In your Saturday, March 16, 2019 article “Judge Approves Well Rules,” I read the statement “the state would continue gathering and incorporating additional data to refine the model.” This has been the state’s assertion for at least ten years. Has the court’s earlier determinations of the RGDSS groundwater model’s appropriateness created inertia and complacence for unresolved issues on private and public lands? I’m referring to the effects of pumping on Spring Creek in the Monte Vista Refuge, McIntire Springs, Diamond Springs, formerly perennial springs and streams on BLM and private lands as well as the reduced flows on rim-flow streams. The state has not given credence to personal or generational observations and experience in the model’s domain (valley floor) or the boundary regions (mountains and foothills). This leaves the development of the model to conveniently biased assumptions except for an engineering study here and there. Reliable data is not going to simply show up. Not seeking reliable data is a poor excuse for the model’s gaps, especially when there was a ten-year lapse in the state’s response to known concerns. Preferring conveniently biased assumptions over investigation for facts allows government to provide long-term financial security to compliant employees that private enterprise does not offer. When assumptions fall short, private business suffers or fails. Asking questions is an essential beginning to sorting complexities. 

Maybe the new state engineer will be bold enough to ask why there is such low confidence in the model among those restless SLV souls who have been waiting and waiting and waiting.

Changes in farming practices beginning in the l960s and 70s required the pumping of wells to run center pivot sprinklers. The use of center pivots increased consumptive use and production by 50 to 100 percent. This was a much heavier burden on our aquifers at the same time the state was issuing more well permits on already over-appropriated aquifers. This was at the expense of surface water rights, which the state claims to protect. During meetings prior to the promulgation of rules, a reduced availability of water from snowpack and precipitation was not a consideration in sustainability: I asked that question so I remember the response.

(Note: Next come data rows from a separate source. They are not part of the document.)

(** Past a part that logs no event of [E]. *)
Lemma upon_skip {R A B} P E (Q : _ -> _ -> Fate R -> Prop) K
    (m : M (State C) R A) (f : A -> M (State C) R B) :
  emits anyIC K m -> (forall e, K e -> P e /\ ~ E e) ->
  (forall a, upon P E Q (f a)) -> upon P E Q (bind m f).
Proof.
  intros Hm HK Hf s pre e post Hlog He. unfold bind in *.
  destruct (Hm s I) as [Hall _].
  assert (Hno : forall pre' post', log (m s) = pre' ++ e :: post' -> False).
  { intros pre' post' H. rewrite H in Hall. apply Forall_app in Hall as [_ Hall].
    inversion Hall; subst. eapply HK; eauto. }
  destruct (out (m s)) as [a|r|c] eqn:Ho; simpl in *;
    [|exfalso; eapply Hno; eauto..].
  apply app_eq_mid in Hlog as [(post1 & H1 & ->) | (pre2 & H2 & ->)].
  - exfalso. eapply Hno; eauto.
  - destruct (Hf a _ _ _ _ H2 He) as [Hp Hq]. split; [|exact Hq].
    apply Forall_app. split; [|exact Hp].
    eapply Forall_impl; [exact Hall|]. intros x Hx. apply HK, Hx.
Qed.

(** At a call whose event may be in [E]. *)
Lemma upon_call {R A B} (P E : Event -> Prop) (Q : _ -> _ -> Fate R -> Prop)
    (f : W C -> A * W C) ev (k : A -> M (State C) R B) :
  (forall a, P (ev a)) ->
  (forall a s, E (ev a) -> Q (ev a) (log (k a s)) (fate (out (k a s)))) ->
  (forall a, upon P E Q (k a)) ->
  upon P E Q (bind (call f ev) k).
Proof.
  intros HP Hnow Hk s pre e post Hlog He. unfold bind, call in Hlog |- *.
  simpl in *. destruct pre as [|x pre]; simpl in Hlog; injection Hlog as Hx Hlog.
  - subst e. split; [constructor|]. rewrite <- Hlog. apply Hnow, He.
  - subst x. destruct (Hk _ _ _ _ _ Hlog He) as [Hp Hq].
    split; [constructor; [apply HP | exact Hp] | exact Hq].
Qed.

Compliance with the system (Perry Alspaugh called it “the machine”) may secure a career, but denial of its negative effect on others has later consequences.

The Guy in the Glass

by Dale Wimbrow, (c)  1934

When you get what you want in your struggle for self

And the world makes you king for a day

Then go to the mirror and look at yourself

And see what that guy has to say.

For it isn’t your father, or mother, or wife,

Who judgment upon you must pass.     

The feller whose verdict counts most in your life     

Is the guy staring back from the glass.

He’s the feller to please, never mind all the rest,

For he’s with you clear up to the end,

And you’ve passed your most dangerous, difficult test

If the guy in the glass is your friend.

You may be like Jack Horner and “chisel” a plum,

And think you’re a wonderful guy,

But the man in the glass says you’re only a bum

If you can’t look him straight in the eye.

You can fool the whole world down the pathway of years,

And get pats on the back as you pass,

But your final reward will be heartaches and tears

If you’ve cheated the guy in the glass.